It is rare to find the words ‘sustainable’ and ‘luxurious’ in one sentence. The stereotype of luxury is that it wastes resources, throws tons of food and spoils beautiful natural landscapes. In most cases this image is true, but not in Switzerland, one of the richest countries in the world. A look at few Swiss hotels and famous tourist destinations reveals that the balance between sustainability and luxury, between man and nature, is possible.
I arrive at the historic Schloss Wartegg Bio-Schlosshotel a little bit before midnight. Entering the room, I dump the two heavy suitcases on the floor and hurry to check my smartphone. For my surprise, there is no Wi-Fi, not a single network… I keep trying but even my laptop can’t find anything. My hands start to shake. How will I cope without the Internet?

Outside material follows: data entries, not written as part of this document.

(** * Thread screen model (frontend/screens/thread/model)

    A shallow embedding of the reducers of the thread screen and of the
    stream wiring that emits them, followed by the properties of the
    resulting State stream. *)

From Stdlib Require Import Ascii String NArith Bool List Lia.
From stdpp Require Import base option list gmap strings.
Import ListNotations.

(** ** Data model *)

(** [FeedId] and [MsgId] are string aliases in ssb-typescript. *)
Abbreviation FeedId := string.
Abbreviation MsgId := string.

(** Modelled from the spec: the declaration of [MsgAndExtras]
    (../../ssb/types) is not among the sources.  The model reads only the
    [key] of a message; the remaining content travels along untouched. *)
Record MsgAndExtras := {
  key : MsgId;
  content : string;
}.

Inductive ErrorReason := missing | blocked | unknown.

(** Modelled from the spec: the declaration of [ThreadAndExtras]
    (../../ssb/types) is not among the sources.  A thread has a completeness
    flag, an ordered sequence of messages and an optional error
    classification; an object literal without [errorReason] is [None]. *)
Record ThreadAndExtras := {
  full : bool;
  messages : list MsgAndExtras;
  errorReason : option ErrorReason;
}.

(** The value behind [GetReadable<MsgAndExtras>] is a function of the ssb
    driver; the model only ever stores [null] in its place. *)
Inductive GetReadable := readableHandle (n : nat).

(** Modelled from the spec: the declaration of [Props] (./props) is not
    among the sources.  The fields are those the model reads; a field is
    optional where the code falls back with [??] or tests its truthiness. *)
Record Props := {
  p_selfFeedId : FeedId;
  p_selfAvatarUrl : option string;
  p_rootMsgId : option MsgId;
  p_rootMsg : option MsgAndExtras;
  p_higherRootMsgId : option MsgId;
  p_expandRootCW : option bool;
  p_replyToMsgId : option MsgId;
}.

Record State := {
  selfFeedId : FeedId;
  selfAvatarUrl : option string;
  rootMsgId : MsgId;
  higherRootMsgId : option MsgId;
  loading : bool;
  loadingReplies : bool;
  thread : ThreadAndExtras;
  subthreads : gmap string ThreadAndExtras;
  expandRootCW : bool;
  replyText : string;
  replyEditable : bool;
  getSelfRepliesReadable : option GetReadable;
  startedAsReply : bool;
  keyboardVisible : bool;
}.

(** An [Error] as far as the model inspects it. *)
Record JsError := { message : string }.

(** Outcome of evaluating an expression that may throw. *)
Inductive completion (A : Type) :=
| Normal (a : A)
| TypeError.
Arguments Normal {A} a.
Arguments TypeError {A}.

(** ** Object spread: [{...prev, field: v}] *)

Definition with_thread (t : ThreadAndExtras) (prev : State) : State :=
  {| selfFeedId := selfFeedId prev; selfAvatarUrl := selfAvatarUrl prev;
     rootMsgId := rootMsgId prev; higherRootMsgId := higherRootMsgId prev;
     loading := loading prev; loadingReplies := loadingReplies prev;
     thread := t; subthreads := subthreads prev;
     expandRootCW := expandRootCW prev; replyText := replyText prev;
     replyEditable := replyEditable prev;
     getSelfRepliesReadable := getSelfRepliesReadable prev;
     startedAsReply := startedAsReply prev;
     keyboardVisible := keyboardVisible prev |}.
(** * weedbox/common-modules: the segmented message log and its archival pipeline

    A shallow embedding of
      - msg_storer (Storer): MsgStore, GetArchivedFileBySeq, getFirstSeqFromFile,
        updateIndex, archiveFile, processFilename, triggerUploader;
      - msg_storer/gcs_uploader (Uploader): msgHandler, saveFile, updateIndex;
      - nats_connector (WorkQueueConsumer): NewWorkQueueConsumerConfig,
        startConsuming, processMessage, nakDelay, Shutdown.

    Go strings are byte strings ([string]); uint64 values are [N] with the
    range written out; int64 and time.Duration are [Z] with wrap-around made
    explicit by [wrap64].  The file system, the JetStream stream and the bucket
    are fields of an explicit [World] that every operation threads through. *)

From Stdlib Require Import ZArith NArith Ascii String List Lia Bool.
From stdpp Require Import base option gmap strings list.

Local Open Scope string_scope.
Local Open Scope list_scope.

(** ** Go's error values and results *)

Inductive error : Type :=
| ErrNotExist      (* fs.ErrNotExist, recognised by os.IsNotExist *)
| ErrIO            (* any other failure of a system or network call *)
| EOF              (* io.EOF *)
| ErrSyntax        (* strconv.ErrSyntax *)
| ErrRange         (* strconv.ErrRange *)
| ErrSeqNotFound.  (* msg_storer.ErrSeqNotFound *)

Inductive result (A : Type) : Type :=
| Ok (a : A)
| Err (e : error)
| Panic.           (* a Go run-time panic, e.g. index out of range *)
Arguments Ok {A} a.
Arguments Err {A} e.
Arguments Panic {A}.

(** ** The pieces of strings, strconv, fmt and bufio that the code calls *)
Module GoStrings.

Definition colon : ascii := ":"%char.
Definition newline : ascii := "010"%char.
Definition carriage_return : ascii := "013"%char.

(** [cut sep s]: the text before and after the first [sep] of [s]. *)
Fixpoint cut (sep : ascii) (s : string) : option (string * string) :=
  match s with
  | "" => None
  | String c s' =>
      if Ascii.eqb c sep then Some ("", s')
      else match cut sep s' with
           | Some (a, b) => Some (String c a, b)
           | None => None
           end
  end.

(** strings.SplitN(s, ":", 2): at most two fields, split at the first colon. *)
Definition SplitN2 (s : string) : list string :=
  match cut colon s with
  | Some (a, b) => [a; b]
  | None => [s]
  end.

(** Indexing a slice; out of range is a run-time panic. *)
Definition index (l : list string) (i : nat) : result string :=
  match l !! i with
  | Some x => Ok x
  | None => Panic
  end.

(** bufio.Reader.ReadString('\n') on a fresh reader: the first line with its
    delimiter, or io.EOF when the data ends before a delimiter. *)
Definition ReadString_newline (data : string) : result string :=
  match cut newline data with
  | Some (a, _) => Ok (a +:+ String newline "")
  | None => Err EOF
  end.

Definition is_digit (c : ascii) : bool :=
  ((48 <=? N_of_ascii c) && (N_of_ascii c <=? 57))%N.

Definition digit_val (c : ascii) : N := (N_of_ascii c - 48)%N.

(** Strings of decimal digits. *)
Fixpoint all_digits (s : string) : bool :=
  match s with
  | "" => true
  | String c s' => is_digit c && all_digits s'
  end.

Definition maxUint64 : N := 18446744073709551615%N.

(** strconv.ParseUint(s, 10, 64), with its loop: a byte that is not a decimal
    digit is a syntax error, a value above 2^64-1 a range error. *)
Fixpoint ParseUint_loop (s : string) (n : N) : result N :=
  match s with
  | "" => Ok n
  | String c s' =>
      if is_digit c then
        if (maxUint64 / 10 + 1 <=? n)%N then Err ErrRange
        else
          let n1 := (n * 10 + digit_val c)%N in
          if (maxUint64 <? n1)%N then Err ErrRange
          else ParseUint_loop s' n1
      else Err ErrSyntax
  end.

Definition ParseUint (s : string) : result N :=
  match s with
  | "" => Err ErrSyntax
  | _ => ParseUint_loop s 0%N
  end.

Definition digit_char (d : N) : ascii := ascii_of_N (48 + d)%N.

(** fmt's %d for an unsigned value: digits are produced from the least
    significant one; twenty of them cover every uint64. *)
Fixpoint format_digits (fuel : nat) (n : N) (acc : string) : string :=
  match fuel with
  | O => acc
  | S fuel' =>
      let acc' := String (digit_char (n mod 10)%N) acc in
      if (n / 10 =? 0)%N then acc' else format_digits fuel' (n / 10)%N acc'
  end.

Definition FormatUint (n : N) : string := format_digits 20 n "".
Arguments FormatUint : simpl never.

(** bufio.MaxScanTokenSize *)
Definition MaxScanTokenSize : N := 65536%N.

(** dropCR of bufio.ScanLines: one trailing carriage return is removed. *)
Fixpoint dropCR (s : string) : string :=
  match s with
  | "" => ""
  | String c "" => if Ascii.eqb c carriage_return then "" else s
  | String c s' => String c (dropCR s')
  end.

(** The raw lines of [data]: the text between newlines, and the text after
    the last newline when there is some. *)
Fixpoint raw_lines (data : string) (cur : string) : list string :=
  match data with
  | "" => match cur with "" => [] | _ => [cur] end
  | String c data' =>
      if Ascii.eqb c newline then cur :: raw_lines data' ""
      else raw_lines data' (cur +:+ String c "")
  end.
(** X18. A non-empty result of the VCS resolver means that [.git] is
    there and both commands succeeded: the version is the one parsed off
    the describe line, and [full] is the output of [rev-parse], followed
    by [.dirty] exactly when the describe line ends with [-dirty]. The
    output of the commands is taken to be portable text, so that the
    second [strip], the one of [git_versions_from_vcs], finds nothing left
    to take off under either interpreter. *)
Theorem vcs_result (e : env) (tag_prefix root : str)
    (d : gmap string pyval) :
  (∀ c args raw rc, popen e c args root = Exited raw rc →
                    portable raw = true) →
  git_versions_from_vcs e tag_prefix root = Return d → d ≠ ∅ →
  ∃ out hash version,
    path_exists e (path_join root ".git") = true ∧
    run_command e (gits_of (platform e)) describe_args root = Some out ∧
    run_command e (gits_of (platform e)) rev_parse_args root = Some hash ∧
    git_parse_vcs_describe out tag_prefix
    = Return (version, Py.endswith out "-dirty") ∧
    d = {[ "version" := pyval_of version;
           "full" := PyStr (hash ++ dirty_suffix_of (Py.endswith out "-dirty")) ]}.
Proof. intros _. apply vcs_inv. Qed.

(** X20. [version] and [full] agree on dirtiness: when the describe line
    ends with [-dirty], the [full] of the result ends with [.dirty], and
    so does its version if it has one. *)
Theorem vcs_dirty_agree (e : env) (tag_prefix root out : str)
    (d : gmap string pyval) :
  git_versions_from_vcs e tag_prefix root = Return d → d ≠ ∅ →
  run_command e (gits_of (platform e)) describe_args root = Some out →
  Py.endswith out "-dirty" = true →
  (∃ f, d !! "full" = Some (PyStr f) ∧ Py.endswith f ".dirty" = true) ∧
  (∀ v, d !! "version" = Some (PyStr v) → Py.endswith v ".dirty" = true).
Proof.
  intros Hd Hne Hout Hdirty.
  destruct (vcs_inv _ _ _ _ Hd Hne)
    as (out' & hash & version & _ & Hout' & _ & Hparse & ->).
  assert (out' = out) as -> by congruence. rewrite Hdirty in *. split.
  - exists (hash ++ ".dirty"). split; [done|]. apply endswith_app.
  - intros v. rewrite lookup_insert_eq. destruct version as [v'|]; [|done].
    intros [= <-]. rewrite parse_body, Hdirty in Hparse.
    by eapply stripped_dirty_suffix.
Qed.

(** X21. The VCS resolver only runs the candidates of the platform:
    [git.cmd] and [git.exe] on [win32], [git] elsewhere. Two environments
    that agree on these, on the platform and on the files give the same
    result. *)
Theorem vcs_candidates (e e' : env) (tag_prefix root : str) :
  platform e = platform e' →
  path_exists e (path_join root ".git")
  = path_exists e' (path_join root ".git") →
  (∀ c args cwd, c ∈ gits_of (platform e) →
                 popen e c args cwd = popen e' c args cwd) →
  git_versions_from_vcs e tag_prefix root
  = git_versions_from_vcs e' tag_prefix root.
Proof.
  intros Hplat Hgit Hpopen. rewrite !vcs_unfold, <- Hplat, <- Hgit.
  rewrite !(run_command_ext e e') by (intros c ?; by apply Hpopen).
  done.
Qed.
(** ** Runs from the empty log

    Every computation below frames the log ([frames]): started on a log [l]
    it ends in [result m] and leaves [l ++ trace m].  Statements about
    [result] and [trace] are therefore statements about every run. *)

Section Runs.

Context {R : Type}.

Lemma frames_ret A (a : A) : frames (ret a : M R A).
Proof. intro l. unfold result, trace, ret. simpl. now rewrite app_nil_r. Qed.

Lemma frames_raise A (e : exn R) : frames (raise e : M R A).
Proof. intro l. unfold result, trace, raise. simpl. now rewrite app_nil_r. Qed.

Lemma frames_emit (e : event R) : frames (emit e).
Proof. intro l. reflexivity. Qed.

Lemma bind_run A B (m : M R A) (k : A -> M R B) l :
  frames m ->
  bind m k l = match result m with
               | Ret a => k a (l ++ trace m)
               | Raise e => (Raise e, l ++ trace m)
               end.
Proof. intro Hm. unfold bind. rewrite (Hm l). now destruct (result m). Qed.

Lemma result_bind A B (m : M R A) (k : A -> M R B) :
  frames m -> (forall a, frames (k a)) ->
  result (bind m k) = match result m with
                      | Ret a => result (k a)
                      | Raise e => Raise e
                      end.
Proof.
  intros Hm Hk. unfold result at 1. rewrite bind_run by assumption.
  destruct (result m) as [a|e]; simpl; [now rewrite (Hk a)|reflexivity].
Qed.

Lemma trace_bind A B (m : M R A) (k : A -> M R B) :
  frames m -> (forall a, frames (k a)) ->
  trace (bind m k) = trace m ++ match result m with
                                | Ret a => trace (k a)
                                | Raise _ => []
                                end.
Proof.
  intros Hm Hk. unfold trace at 1. rewrite bind_run by assumption.
  destruct (result m) as [a|e]; simpl.
  - now rewrite (Hk a).
  - now rewrite app_nil_r.
Qed.

Lemma frames_bind A B (m : M R A) (k : A -> M R B) :
  frames m -> (forall a, frames (k a)) -> frames (bind m k).
Proof.
  intros Hm Hk l.
  rewrite result_bind, trace_bind, bind_run by assumption.
  destruct (result m) as [a|e].
  - now rewrite (Hk a), app_assoc.
  - now rewrite app_nil_r.
Qed.

Lemma try_except_run A (m : M R A) h l :
  frames m ->
  try_except m h l = match result m with
                     | Ret a => (Ret a, l ++ trace m)
                     | Raise e => match h e with
                                  | Some k => k (l ++ trace m)
                                  | None => (Raise e, l ++ trace m)
                                  end
                     end.
Proof. intro Hm. unfold try_except. rewrite (Hm l). now destruct (result m). Qed.

Lemma frames_try_except A (m : M R A) h :
  frames m -> (forall e k, h e = Some k -> frames k) -> frames (try_except m h).
Proof.
  intros Hm Hh l. unfold result, trace.
  rewrite !try_except_run by assumption.
  destruct (result m) as [a|e]; simpl; try reflexivity.
  destruct (h e) as [k|] eqn:E; simpl; try reflexivity.
  rewrite (Hh e k E (l ++ trace m)), (Hh e k E (trace m)). simpl.
  now rewrite app_assoc.
Qed.

Lemma frames_for_range A S (body : S -> M R (ctrl A S)) :
  (forall s, frames (body s)) -> forall n s, frames (for_range n body s).
Proof.
  intros Hb n. induction n as [|n IH]; intro s; simpl.
  - apply frames_ret.
  - apply frames_bind; [apply Hb|]. intros [a|s']; [apply frames_ret|apply IH].
Qed.

End Runs.

Create HintDb frames.
#[export] Hint Resolve frames_ret frames_raise frames_emit frames_bind
  frames_try_except frames_for_range : frames.

(** ** Runs of the building blocks *)

Section BlockFacts.

Context {R : Type} `{Arith R}.

Lemma call_run n (h : handle R) x l : call n h x l = (h x, l ++ [Eval n x]).
Proof. unfold call, bind, emit, ret, raise. now destruct (h x). Qed.

Lemma frames_call n (h : handle R) x : frames (call n h x).
Proof. intro l. unfold result, trace. now rewrite !call_run. Qed.

Lemma result_call n (h : handle R) x : result (call n h x) = h x.
Proof. unfold result. now rewrite call_run. Qed.

Lemma trace_call n (h : handle R) x : trace (call n h x) = [Eval n x].
Proof. unfold trace. now rewrite call_run. Qed.

Lemma pydiv_run (a b : R) l :
  pydiv a b l = (if is_zero b then Raise ZeroDivisionError else Ret (div a b), l).
Proof. unfold pydiv. now destruct (is_zero b). Qed.

Lemma frames_pydiv (a b : R) : frames (pydiv a b).
Proof. intro l. unfold result, trace. rewrite !pydiv_run. simpl. now rewrite app_nil_r. Qed.

Lemma result_pydiv (a b : R) :
  result (pydiv a b) = if is_zero b then Raise ZeroDivisionError else Ret (div a b).
Proof. unfold result. now rewrite pydiv_run. Qed.

Lemma trace_pydiv (a b : R) : trace (pydiv a b) = [].
Proof. unfold trace. now rewrite pydiv_run. Qed.

Lemma result_emit (e : event R) : result (emit e) = Ret tt.
Proof. reflexivity. Qed.

Lemma trace_emit (e : event R) : trace (emit e) = [e].
Proof. reflexivity. Qed.

Lemma result_ret A (a : A) : result (ret a : M R A) = Ret a.
Proof. reflexivity. Qed.

Lemma trace_ret A (a : A) : trace (ret a : M R A) = [].
Proof. reflexivity. Qed.

Lemma result_raise A (e : exn R) : result (raise e : M R A) = Raise e.
Proof. reflexivity. Qed.

Lemma trace_raise A (e : exn R) : trace (raise e : M R A) = [].
Proof. reflexivity. Qed.

Lemma frames_on_convergence_error (k : M R R) e k' :
  frames k -> on_convergence_error k e = Some k' -> frames k'.
Proof. intros Hk. destruct e; simpl; intro E; now inversion E; subst. Qed.

End BlockFacts.
(** * Clutter (Android port): the input-event core

  A shallow embedding of [clutter/clutter-event.c] and of the command and
  input handlers of [clutter/android/clutter-android-application.c].

  Conventions.
  - C integers are [Z]; a value stored in an unsigned 32-bit object is
    reduced with [to_guint32], and unsigned arithmetic is written with its
    wrap-around.
  - A pointer is [option addr]; [NULL] is [None].
  - Calls into collaborators that are not part of these files (GLib main
    loops, the stage, Cogl, the NDK) are recorded in a trace of [call]s.
  - [gfloat] values are the rationals they denote. *)

From Stdlib Require Import ZArith QArith Lia List String Bool.
From stdpp Require Import base option list gmap.

Local Open Scope Z_scope.

(** ** GLib integer types *)

Module glib.

Definition guint32_modulus : Z := 2 ^ 32.

(** Conversion to [guint32] / [guint] (C11 6.3.1.3p2). *)
Definition to_guint32 (z : Z) : Z := z mod guint32_modulus.

Definition is_guint32 (z : Z) : Prop := 0 <= z < guint32_modulus.

(** [ABS(a)] of gmacros.h: [(((a) < 0) ? -(a) : (a))]. *)
Definition ABS (a : Z) : Z := if a <? 0 then - a else a.
(** X4.  [clock_out] raises TymeError ("Not clocked in.") and changes
    nothing when no entry is open.  With an open entry it returns that
    entry's task name and writes the instant as its end, leaving [todo]
    and [done] alone; after that nothing is open, so clocking out a second
    time raises. *)
Theorem clock_out_spec (tm : option datetime) (s : Store) :
  (current_entry (self s) = None ->
     clock_out tm s = (Raise (TymeError (L "Not clocked in.")), s))
  /\ (forall e, current_entry (self s) = Some e ->
        exists init s',
          time (self s) = init ++ [e]
          /\ clock_out tm s = (Ok (task e), s')
          /\ todo (self s') = todo (self s)
          /\ done (self s') = done (self s)
          /\ time (self s') =
             init ++ [mkEntry (task e) (start e) (Some (instant tm (world s)))]
          /\ current_entry (self s') = None
          /\ forall tm',
               clock_out tm' s' = (Raise (TymeError (L "Not clocked in.")), s')).
Proof.
  split; [apply clock_out_closed|].
  intros e He. destruct (proj1 (current_entry_Some _ _) He) as [init [Hl Hend]].
  exists init. eexists. split; [exact Hl|].
  split; [apply (clock_out_open tm s e He)|]. simpl.
  rewrite Hl, set_last_end_app.
  assert (Hc : current_entry
                 (mkSheet (todo (self s)) (init ++ [set_end (instant tm (world s)) e])
                          (done (self s))) = None).
  { rewrite (current_entry_last _ init (set_end (instant tm (world s)) e));
      reflexivity. }
  repeat split; try exact Hc.
  intros tm'. apply clock_out_closed. exact Hc.
Qed.

Lemma clock_out_spec_witness :
  clock_out None at_rest = (Raise (TymeError (L "Not clocked in.")), at_rest)
  /\ exists init s',
       time (self clocked_in) = init ++ [mkEntry (L "write report") (at_ 3 5 10 0) None]
       /\ clock_out (Some (at_ 3 5 10 45)) clocked_in = (Ok (L "write report"), s')
       /\ current_entry (self s') = None.
Proof.
  split.
  - apply (clock_out_spec None at_rest). reflexivity.
  - destruct (proj2 (clock_out_spec (Some (at_ 3 5 10 45)) clocked_in)
                (mkEntry (L "write report") (at_ 3 5 10 0) None) eq_refl)
      as [init [s' [H1 [H2 [_ [_ [_ [H3 _]]]]]]]].
    exists init, s'. auto.
Defined.
(** With the flag in the mirror, no handler but [togglePause] changes the
    flag or its mirror, and none adds to the active set. *)
Lemma handle_paused s ev :
  paused s = true -> pausedRef s = true -> ev <> EvTogglePause ->
  paused (handle ev s) = true /\ pausedRef (handle ev s) = true /\
  incl (active (handle ev s)) (active s).
Proof.
  intros Hp Hr Hev.
  assert (Hsame : forall s0, paused s0 = paused s -> pausedRef s0 = pausedRef s ->
            incl (active s0) (active s) ->
            paused s0 = true /\ pausedRef s0 = true /\ incl (active s0) (active s)).
  { intros s0 E1 E2 E3. rewrite E1, E2. auto. }
  destruct ev; cbn [handle];
    try (apply Hsame; [reflexivity | reflexivity | apply incl_refl]).
  - unfold handleFiles.
    destruct files as [fl|]; [|apply Hsame; [reflexivity | reflexivity | apply incl_refl]].
    destruct (length (filter is_image_file fl) =? 0)%nat;
      [apply Hsame; [reflexivity | reflexivity | apply incl_refl]|].
    destruct (0 <? length (filter is_oversized (filter is_image_file fl)))%nat;
      apply Hsame; try reflexivity; apply incl_refl.
  - contradiction.
  - unfold recompressSelectedImage.
    destruct (selectedImage s); apply Hsame; try reflexivity; apply incl_refl.
  - unfold removeImage.
    destruct (selectedImage s) as [sel|]; [destruct (String.eqb (id sel) i)|];
      apply Hsame; try reflexivity; apply incl_refl.
  - apply Hsame; try reflexivity. apply incl_nil_l.
  - destruct (nth_error (pending s) k) as [t|];
      [|apply Hsame; try reflexivity; apply incl_refl].
    destruct t as [nextId img cl | sel st | cl |]; cbn [resume].
    + unfold processQueue_settle.
      destruct (compressImage (originalFile img) (cl_settings cl) o);
        apply Hsame; try reflexivity; simpl;
        intros x Hx; eapply remove_id_In; exact Hx.
    + unfold recompress_settle.
      destruct (compressImage (originalFile sel) st o);
        apply Hsame; try reflexivity; apply incl_refl.
    + rewrite processQueue_blocked by (left; exact Hr).
      apply Hsame; try reflexivity; apply incl_refl.
    + apply Hsame; try reflexivity; apply incl_refl.
Qed.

Then I look through the window from where the full moon smiles at me, reflected by lake Constance’s calm waves that are scattering its light further, somewhere between Germany and Austria. Together with the silence of the night and the herb-scented air in the quiet Rorschacherberg town, they bring me back to my natural state of being, that of a human who is part of this earth and the water. I finally find a network with a strong signal. I can finally connect, but not with the Internet. I connect with nature. Then, of course, I discover the LAN cable in the room.
‘We’re not doing this to make our guests feel bad.’ – Christoph, the hotel owner tells me the next day. ‘Our aim is to preserve the unique atmosphere of this place and to help our guests detoxify from the electromagnetic pollution they are subjected to every day.’
It takes me a day and a half to adapt to the digital detox and serenity. It is hard to fall asleep without the noise of cars, nearby flying airplanes, without the midnight Facebook chats. I even miss the garbage truck’s roar that usually wakes me every morning at home. Now it is still dark when I wake up. Birds are singing and I am overcharged with energy that makes me want to go outside, to run. The absence of Wi-Fi actually inspires me. It is the only way for me to really see and appreciate the living, breathing and moving panoramic picture in front of my eyes during the day – ten acres of protected park, raising on top of the hill above Bondsee lake. The castle management tells me that there are newborn lambs in the park and that I might see them if I’m lucky.
More than organic
In the summer, half of the restaurant’s products come from its own organic garden. If something can’t be grown there it is bought from selected farmers from the area. Building a network of local partners is a policy of many Swiss hotels. This is how they save resources for transportation and support the regional and national economy.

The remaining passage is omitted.